Went out an hour later and she was pawing. I stayed with her the entire kidding!!! She did a wonderful job. The first one was little difficult but came out just fine. The second one came out with just the head, no legs. I just slid my hand in next to the shoulder and mommy pushed it out!! The third was immediately right behind and slipped out with no problem. Three beautiful kids!!!
First born was a brown little doeling, Second born was a beautiful, black buck, and the third born a nice black doeling. Two girls and one boyarty:
We lost the father to these kids this winter and I really was blessed with this kidding. We will retain all of them

Ok........now they are out, dry and standing. They are trying to nurse but 
mom keeps moving around. I don't think she has had kids on her in the past.
They were always pulled. I plan on dam raising them...........so how long do I wait until I help out? Should I milk her out and give them all a bottle just to make sure they get colostrum? Any help would be appreciated. They were born between 11 and 12:00 today. Mom had warm, molasses water and I have given the kids a some Nuti-drench. Thanks for any and all opinions!!!


----------



## Kiddskids (Sep 16, 2014)

Congrats they are gorgeous. We tied the doe up near a wall fence or somewhere where sh couldn't get away. But we would have the kids nurse as long as they wanted but our doe did just fine and after that she let them nurse


----------



## jkomp (Jan 5, 2015)

Hi Chloe,
Thanks for answering. I tried to tie her up with a bit of grain, but she was walking all over them. I know I can push her up against the feeder to hold her still and force her to feed them but is it too soon to try this method?


----------



## Kiddskids (Sep 16, 2014)

I don't think so the sooner you do it the better chance you having them nurse off of her


----------



## dreamacresfarm2 (May 10, 2014)

babies need that colostrum and it will help her uterus contract - she may be a bit sore/swollen ? If so milk out a bit to make it easier for the kid to grab hold - hold her every 2 hours if that's what it takes.


----------



## jkomp (Jan 5, 2015)

Cheri,
I tried to hold her again but the kids seemed to weak to want to nurse.
I put her in the milking stand and milked some out of her.
Each kid drank 3-4 ounces and one of them even pooped.
They seem more active now and searching for moms teats.
I put Honey back in with them and made her pen smaller so she can't get away from them. I left them alone and will check back in 2 more hours.
She was softly talking to them. Hopefully it will go ok. Maybe thats why her last kids were pulled but I don't have any info on that. She seems to be bonding to all of them. They look to be about the same size. They are shaking a little bit......should I use a heat lamp? Its about 30 degrees right now and will be around 15 degrees tonight.
And she released her placenta!!!!
Thanks Again


----------



## ksalvagno (Oct 6, 2009)

I would use a heat lamp. I would also make sure they are nursing at least every couple hours.


----------



## sweetgoats (Oct 18, 2007)

I have had to tie mom up and hold one of her back legs so she can not move around and the babies get to nurse.

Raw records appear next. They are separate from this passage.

(** One turn of the loop: the block of the entry at index [i], if it has one, is freed. *)
Lemma wp_cleanup_body s pb b i ls cs n o G Q :
  (0 ≤ i) → entry b = zip_with cmd_entry ls cs ++ replicate n null_entry →
  length ls = length cs → i < Z.of_nat (length (entry b)) →
  heap s !! pb = Some (HBuf b) →
  owns (heap s) (command_blocks (drop (Z.to_nat i) ls) (drop (Z.to_nat i) cs) ++ o) G →
  (∀ s', frame s s' →
     owns (heap s') (command_blocks (drop (Z.to_nat (i + 1)) ls) (drop (Z.to_nat (i + 1)) cs)
                     ++ o) G → Q tt s') →
  wp (b ← load_buffer (Blk pb);
      e ← mlift (entry_at b i);
      if is_null (buffptr e) then mret tt else kfree (buffptr e)) s Q.
Proof.
  intros Hi Hent Hlen Hlt Hpb Ho HQ. apply wp_bind. eapply wp_load_buffer; [done|].
  destruct (lookup_lt_is_Some_2 (entry b) (Z.to_nat i)) as [e He]; [lia|].
  rewrite wp_bind, wp_lift. pose proof (entry_at_in b _ _ He) as Hat.
  rewrite Z2Nat.id in Hat by done. rewrite Hat. cbn [owp].
  replace (Z.to_nat (i + 1)) with (S (Z.to_nat i)) in HQ by lia.
  rewrite Hent in He. destruct (ls !! Z.to_nat i) as [l|] eqn:El.
  - destruct (lookup_lt_is_Some_2 cs (Z.to_nat i)) as [c Ec].
    { rewrite <- Hlen. by eapply lookup_lt_Some. }
    rewrite lookup_app_l in He
      by (rewrite length_zip_with, Hlen, Nat.min_id; by eapply lookup_lt_Some).
    rewrite lookup_zip_with, El, Ec in He. injection He as <-. cbn [cmd_entry buffptr is_null].
    rewrite (drop_S _ _ _ El), (drop_S _ _ _ Ec) in Ho.
    eapply wp_kfree; [eapply owns_lookup; [exact Ho|by left]|].
    intros s' F _ Hh. apply HQ; [done|]. rewrite Hh. eapply owns_free. exact Ho.
  - apply lookup_ge_None in El. rewrite lookup_app_r in He
      by (rewrite length_zip_with, Hlen, Nat.min_id; lia).
    apply lookup_replicate in He as [-> _]. cbn [null_entry buffptr is_null]. rewrite wp_ret.
    apply HQ; [done|]. rewrite !drop_ge in Ho |- * by lia. done.
Qed.

Lemma cleanup_refines s a G :
  represents s a G →
  wp aesd_cleanup_module s (λ _ s',
    region s' = false ∧ cdev (dev s') = false ∧
    if decide (partial a = []) then heap s' = G
    else ∃ l, G !! l = None ∧ heap s' = <[l := HBytes (partial a)]> G).
Proof.
  intros (Ha & pb & b & po & ls & [Hpb Hlk Hw He Hpo Hwf Hc Hlen Ho]).
  destruct (entries_in_array_order b ls (commands a) Hwf Hc Hlen)
    as (ls' & cs' & n & Hlen' & Hent & Hperm).
  pose proof (wf_length b Hwf) as Hbl.
  unfold aesd_cleanup_module, set_dev. rewrite wp_bind, wp_modify, wp_bind, wp_gets. cbn [dev pbuffer].
  rewrite Hpb. apply wp_bind. eapply wp_mono.
  { apply (foreach_rule _ (λ i s1, cdev (dev s1) = false ∧
      owns (heap s1) (command_blocks (drop (Z.to_nat i) ls') (drop (Z.to_nat i) cs') ++
                      (pb, HBuf b) :: partial_blocks po (partial a)) G)).
    - split; [done|]. cbn [heap]. change (Z.to_nat 0) with 0%nat. rewrite !drop_0, Hperm.
      eapply owns_perm; [|exact Ho].
      exact (Permutation_app_comm ((pb, HBuf b) :: partial_blocks po (partial a)) _).
    - intros i s1 Hi [D1 O1]. eapply (wp_cleanup_body s1 pb b i ls' cs' n); try done.
      + lia.
      + rewrite Hbl. change capacity with 10%nat.
        unfold AESDCHAR_MAX_WRITE_OPERATIONS_SUPPORTED in Hi. lia.
      + eapply owns_lookup; [exact O1|]. apply elem_of_app. right. by left.
      + intros s2 F2 O2. split; [by rewrite (frame_dev _ _ F2)|done]. }
  cbn beta. intros _ s1 [D1 O1]. rewrite !drop_ge in O1.
  2,3: apply (f_equal length) in Hent; rewrite Hbl, length_app, length_zip_with in Hent;
    change capacity with (Z.to_nat AESDCHAR_MAX_WRITE_OPERATIONS_SUPPORTED) in Hent; lia.
  cbn [command_blocks fmap list_fmap app] in O1.
  apply wp_bind. eapply wp_kfree; [eapply owns_lookup; [exact O1|by left]|].
  intros s2 F2 _ H2. unfold unregister_chrdev_region, set_region. rewrite wp_modify. cbn.
  split; [done|]. split; [by rewrite (frame_dev _ _ F2)|].
  apply owns_free in O1. rewrite <- H2 in O1. destruct po as [l|]; cbn [partial_blocks] in O1.
  - rewrite decide_False by (intros Hn; by apply Hpo in Hn). exists l.
    split; [by eapply owns_leak_fresh|]. destruct O1 as [-> _ _]. cbn.
    by rewrite <- insert_union_l, map_empty_union.
  - rewrite decide_True by (by apply Hpo). destruct O1 as [-> _ _]. cbn. apply map_empty_union.
Qed.
End cleanup.

(** ** Closing and seeking *)

Section release.
Context `{K : KernelApi} {L : KernelLaws K}.

(** Every array slot is [NULL] or a readable string. *)
Lemma entry_readable s a G pb b po ls j e :
  dev_rep MutexFree s a G pb b po ls → adev_wf a → entry b !! j = Some e →
  e = null_entry ∨ ∃ l c, e = cmd_entry l c ∧ heap s !! l = Some (HBytes c) ∧
                          Z.of_nat (length c) ≤ KMALLOC_MAX_SIZE.
Proof.
  intros [_ _ _ _ _ Hwf Hc Hlen Ho] Ha Hj.
  assert (e = null_entry ∨ e ∈ contents b) as [->|Hin]; [|by left|right].
  { destruct (entries_in_array_order b _ _ Hwf Hc Hlen) as (ls' & cs' & n & Hl' & Hent & _).
    unfold contents. destruct (full b) eqn:Hf.
    - right. rewrite Permutation_app_comm, take_drop. apply list_elem_of_lookup. eauto.
    - rewrite <- (take_drop (Z.to_nat (in_offs b)) (entry b)) in Hj.
      rewrite (wf_unused b Hwf Hf) in Hj. apply lookup_app_Some in Hj as [Hj|[_ Hj]].
      + right. apply list_elem_of_lookup. eauto.
      + left. by apply lookup_replicate in Hj as [-> _]. }
  rewrite Hc in Hin. apply list_elem_of_lookup in Hin as [k Hk].
  apply lookup_zip_with_Some in Hk as (l & c & -> & Hl & Hck). exists l, c. split; [done|].
  split.
  - eapply owns_lookup; [exact Ho|]. right. apply elem_of_app. right.
    apply list_elem_of_lookup. exists k. unfold command_blocks.
    by rewrite lookup_zip_with, list_lookup_fmap, Hl, Hck.
  - by destruct (proj1 (Forall_lookup _ _) (aw_commands _ Ha) _ _ Hck).
Qed.

Lemma wp_show_loop s0 a G pb b po ls fuel : ∀ i it s,
  dev_rep MutexFree s0 a G pb b po ls → adev_wf a → quiet s0 s →
  0 ≤ i ≤ 10 → 10 - i < Z.of_nat fuel → 0 ≤ it < 10 →
  wp (show_loop fuel (Blk pb) i it) s (λ _ s', quiet s0 s').
Proof.
  induction fuel as [|fuel IH]; intros i it s Hrep Ha Hq Hi Hfuel Hit; [lia|]. cbn [show_loop].
  unfold AESDCHAR_MAX_WRITE_OPERATIONS_SUPPORTED.
  destruct (Z.ltb_spec i 10) as [Hlt|Hge]; [|by rewrite wp_ret].
  pose proof (dr_wf _ _ _ _ _ _ _ _ Hrep) as Hwf. pose proof (wf_length b Hwf) as Hlen.
  change capacity with 10%nat in Hlen.
  destruct (lookup_lt_is_Some_2 (entry b) (Z.to_nat it)) as [e He]; [lia|].
  apply wp_bind. eapply wp_load_buffer.
  { rewrite (proj2 Hq). eapply owns_lookup; [apply (dr_owns _ _ _ _ _ _ _ _ Hrep)|by left]. }
  rewrite wp_bind, wp_lift. pose proof (entry_at_in b _ _ He) as Hat.
  rewrite Z2Nat.id in Hat by lia. rewrite Hat. cbn [owp]. apply wp_bind.
  assert (0 ≤ (it + 1) mod 10 < 10) by (apply Z.mod_pos_bound; lia).
  destruct (entry_readable _ _ _ _ _ _ _ _ _ Hrep Ha He) as [->|(l & c & -> & Hl & Hmax)];
    cbn [null_entry cmd_entry buffptr size is_null].
  - apply wp_printk. intros s1 Hq1 _ _. apply IH; [done|done|by transitivity s|lia..].
  - apply wp_bind, wp_printk. intros s1 Hq1 _ _. pose proof kmalloc_max.
    eapply wp_buffer_print; [by rewrite (proj2 Hq1), (proj2 Hq)|lia..|]. intros s2 Hq2 _.
    apply IH; [done|done| |lia..]. transitivity s; [done|]. by transitivity s1.
Qed.

Lemma release_refines s a G filp :
  represents s a G → private_data filp = AesdDevice →
  wp (aesd_release filp) s (λ ret s', ret = 0 ∧ quiet s s').
Proof.
  intros (Ha & pb & b & po & ls & Hrep) Hpd. unfold aesd_release. rewrite Hpd.
  apply wp_bind, wp_printk. intros s1 Hq1 _ _. cbn [deref_dev]. rewrite wp_bind, wp_gets.
  rewrite (frame_dev _ _ (proj1 Hq1)), (dr_pbuffer _ _ _ _ _ _ _ _ Hrep).
  apply wp_bind. unfold aesd_show_circular_buffer. apply wp_bind.
  eapply wp_load_buffer.
  { rewrite (proj2 Hq1). eapply owns_lookup; [apply (dr_owns _ _ _ _ _ _ _ _ Hrep)|by left]. }
  apply wp_bind, wp_printk. intros s2 Hq2 _ _. pose proof (dr_wf _ _ _ _ _ _ _ _ Hrep) as Hwf.
  pose proof (wf_in b Hwf). unfold AESDCHAR_MAX_WRITE_OPERATIONS_SUPPORTED in *.
  eapply wp_mono; [eapply wp_show_loop; [done|done|by transitivity s1|lia|lia|]|].
  - rewrite (wf_out b Hwf). destruct (full b); lia.
  - cbn beta. intros _ s3 Hq3. by rewrite wp_ret.
Qed.

Lemma lseek_eval s filp off whence :
  private_data filp = AesdDevice →
  aesd_lseek filp off whence s =
  let target := if whence =? 0 then Some off
                else if whence =? 1 then Some (i64 (f_pos filp + off))
                else if whence =? 2 then Some (buff_size (dev s)) else None in
  Ret (match target with
       | Some p => if p <? 0 then (- EINVAL, filp) else (p, mk_file AesdDevice p)
       | None => (- EINVAL, filp)
       end, s).
Proof.
  intros Hpd. unfold aesd_lseek. rewrite Hpd.
  destruct (whence =? 0); [|destruct (whence =? 1); [|destruct (whence =? 2)]];
    erewrite bind_eval by done; cbn; try done;
    match goal with |- context [?p <? 0] => destruct (p <? 0) end; done.
Qed.
End release.

(** ** The contract of loading and unloading *)

(** C40: [aesd_init_module] terminates without undefined behaviour for every kernel;
    on success the device is empty, registered and live and owns one new block; when a
    service refuses, its error is returned, the region is not left registered, and the
    memory is as [init_post] says. *)
Theorem aesd_init_module_correct {K : KernelApi} {L : KernelLaws K} (s : kstate)
    (Hfirst : full_user_entry s = null_entry) :
  ∃ ret s', aesd_init_module s = Ret (ret, s') ∧ init_post s ret s'.
Proof. apply (wp_run _ _ _), init_refines, Hfirst. Qed.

They are beautiful, congratulations.


----------



## jkomp (Jan 5, 2015)

Thanks Everyone!!
All three are under a heating lamp and sleeping.
My husbands going to help me hold her for the next feeding.
Will let you know how it goes.


----------



## jkomp (Jan 5, 2015)

Well,
My husband held Honey and I helped all three kids latch on-one at a time.
They all nursed and have full bellies. Honey really struggled in the beginning but after a awhile she seemed to relax. They are under the light now and we will go out again and continue to hold her if need be. I'll be up every 2-3 hours through out the night. She licked everyone after we were done and still continues to talk to them.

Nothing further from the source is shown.